* _Dataset extract_
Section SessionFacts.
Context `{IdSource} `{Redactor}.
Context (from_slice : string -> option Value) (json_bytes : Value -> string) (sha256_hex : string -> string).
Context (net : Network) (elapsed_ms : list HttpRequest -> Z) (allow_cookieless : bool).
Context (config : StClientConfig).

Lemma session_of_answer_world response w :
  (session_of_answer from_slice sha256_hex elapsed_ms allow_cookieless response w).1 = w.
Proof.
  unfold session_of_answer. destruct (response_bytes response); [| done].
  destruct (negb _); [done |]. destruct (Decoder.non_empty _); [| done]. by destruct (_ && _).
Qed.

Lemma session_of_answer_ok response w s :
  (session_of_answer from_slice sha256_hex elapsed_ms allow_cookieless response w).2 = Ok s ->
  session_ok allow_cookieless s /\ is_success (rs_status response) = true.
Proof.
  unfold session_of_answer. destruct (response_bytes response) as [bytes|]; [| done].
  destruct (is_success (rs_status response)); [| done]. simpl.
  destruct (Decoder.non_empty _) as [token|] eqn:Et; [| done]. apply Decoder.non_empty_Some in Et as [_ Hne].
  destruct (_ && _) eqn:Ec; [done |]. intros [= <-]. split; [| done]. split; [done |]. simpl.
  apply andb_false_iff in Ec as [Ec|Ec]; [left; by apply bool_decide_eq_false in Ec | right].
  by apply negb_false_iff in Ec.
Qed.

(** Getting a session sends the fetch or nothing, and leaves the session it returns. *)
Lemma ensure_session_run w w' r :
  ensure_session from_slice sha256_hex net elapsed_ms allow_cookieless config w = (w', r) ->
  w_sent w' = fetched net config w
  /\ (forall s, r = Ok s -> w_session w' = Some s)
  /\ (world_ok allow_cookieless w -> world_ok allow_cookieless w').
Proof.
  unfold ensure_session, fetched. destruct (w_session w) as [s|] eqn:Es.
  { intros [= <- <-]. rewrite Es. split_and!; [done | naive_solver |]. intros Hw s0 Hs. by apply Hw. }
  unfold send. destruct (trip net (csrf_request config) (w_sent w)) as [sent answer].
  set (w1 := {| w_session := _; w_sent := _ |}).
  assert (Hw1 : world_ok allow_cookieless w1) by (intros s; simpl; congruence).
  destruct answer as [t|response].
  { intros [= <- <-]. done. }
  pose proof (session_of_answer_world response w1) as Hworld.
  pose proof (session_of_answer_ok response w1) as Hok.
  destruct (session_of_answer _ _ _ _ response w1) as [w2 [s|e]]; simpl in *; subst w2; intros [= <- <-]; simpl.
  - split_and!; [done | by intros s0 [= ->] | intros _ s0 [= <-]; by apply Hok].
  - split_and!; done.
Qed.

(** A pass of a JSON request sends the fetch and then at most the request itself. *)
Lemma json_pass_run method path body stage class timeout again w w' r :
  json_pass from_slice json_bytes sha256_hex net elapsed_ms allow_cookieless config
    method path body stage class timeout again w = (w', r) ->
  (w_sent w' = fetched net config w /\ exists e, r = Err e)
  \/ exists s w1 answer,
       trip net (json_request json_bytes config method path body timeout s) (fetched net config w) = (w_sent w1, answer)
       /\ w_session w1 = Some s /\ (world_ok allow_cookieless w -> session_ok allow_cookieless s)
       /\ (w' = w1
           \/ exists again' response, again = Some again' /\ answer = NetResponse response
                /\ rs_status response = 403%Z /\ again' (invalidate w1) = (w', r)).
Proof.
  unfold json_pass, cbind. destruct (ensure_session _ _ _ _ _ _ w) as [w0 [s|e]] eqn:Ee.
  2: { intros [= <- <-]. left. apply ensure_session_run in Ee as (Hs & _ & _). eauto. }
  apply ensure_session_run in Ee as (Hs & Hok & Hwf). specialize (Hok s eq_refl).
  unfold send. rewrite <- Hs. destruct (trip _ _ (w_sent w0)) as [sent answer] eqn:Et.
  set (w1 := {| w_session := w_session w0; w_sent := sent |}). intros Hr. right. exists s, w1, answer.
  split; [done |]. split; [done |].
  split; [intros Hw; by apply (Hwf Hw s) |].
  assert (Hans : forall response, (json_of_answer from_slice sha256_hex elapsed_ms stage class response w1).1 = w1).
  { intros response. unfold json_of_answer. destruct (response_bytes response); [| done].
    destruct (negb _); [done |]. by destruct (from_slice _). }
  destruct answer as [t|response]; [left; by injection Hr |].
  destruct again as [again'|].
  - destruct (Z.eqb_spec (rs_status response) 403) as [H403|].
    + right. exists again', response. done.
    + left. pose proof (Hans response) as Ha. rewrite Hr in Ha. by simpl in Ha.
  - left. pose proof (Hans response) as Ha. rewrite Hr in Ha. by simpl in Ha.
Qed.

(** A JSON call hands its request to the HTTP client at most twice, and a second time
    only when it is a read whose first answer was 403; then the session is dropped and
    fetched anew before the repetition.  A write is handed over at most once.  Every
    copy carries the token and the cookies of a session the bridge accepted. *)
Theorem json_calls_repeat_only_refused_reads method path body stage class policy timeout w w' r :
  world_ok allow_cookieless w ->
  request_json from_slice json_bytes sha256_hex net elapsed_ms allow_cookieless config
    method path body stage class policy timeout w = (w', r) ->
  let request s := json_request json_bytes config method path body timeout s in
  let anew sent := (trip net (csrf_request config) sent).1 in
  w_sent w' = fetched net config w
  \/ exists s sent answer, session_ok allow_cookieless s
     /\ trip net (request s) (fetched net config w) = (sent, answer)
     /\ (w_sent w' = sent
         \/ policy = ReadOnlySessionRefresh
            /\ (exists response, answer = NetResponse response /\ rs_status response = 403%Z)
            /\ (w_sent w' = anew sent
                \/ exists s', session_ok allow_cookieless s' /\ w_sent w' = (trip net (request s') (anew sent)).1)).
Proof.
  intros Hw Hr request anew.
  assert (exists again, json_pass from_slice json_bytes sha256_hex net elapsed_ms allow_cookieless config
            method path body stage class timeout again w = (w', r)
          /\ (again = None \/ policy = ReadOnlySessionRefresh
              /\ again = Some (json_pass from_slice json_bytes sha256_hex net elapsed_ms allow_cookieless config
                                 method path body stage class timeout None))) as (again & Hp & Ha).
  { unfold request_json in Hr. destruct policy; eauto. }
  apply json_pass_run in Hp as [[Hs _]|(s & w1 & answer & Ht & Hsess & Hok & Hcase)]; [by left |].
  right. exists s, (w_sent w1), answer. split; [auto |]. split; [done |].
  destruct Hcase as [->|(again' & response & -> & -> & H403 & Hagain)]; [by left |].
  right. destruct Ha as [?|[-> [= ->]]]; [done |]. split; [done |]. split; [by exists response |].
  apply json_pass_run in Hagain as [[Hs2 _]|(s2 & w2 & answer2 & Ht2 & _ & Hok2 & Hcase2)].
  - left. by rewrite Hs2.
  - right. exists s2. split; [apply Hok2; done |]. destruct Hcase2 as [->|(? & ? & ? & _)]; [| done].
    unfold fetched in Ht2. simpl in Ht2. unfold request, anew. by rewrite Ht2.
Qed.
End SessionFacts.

* _Your goal_
For the word "eauto", go through the records and show each line that carries it.

* _Result of this exercise_
  2: { intros [= <- <-]. left. apply ensure_session_run in Ee as (Hs & _ & _). eauto. }
  { unfold request_json in Hr. destruct policy; eauto. }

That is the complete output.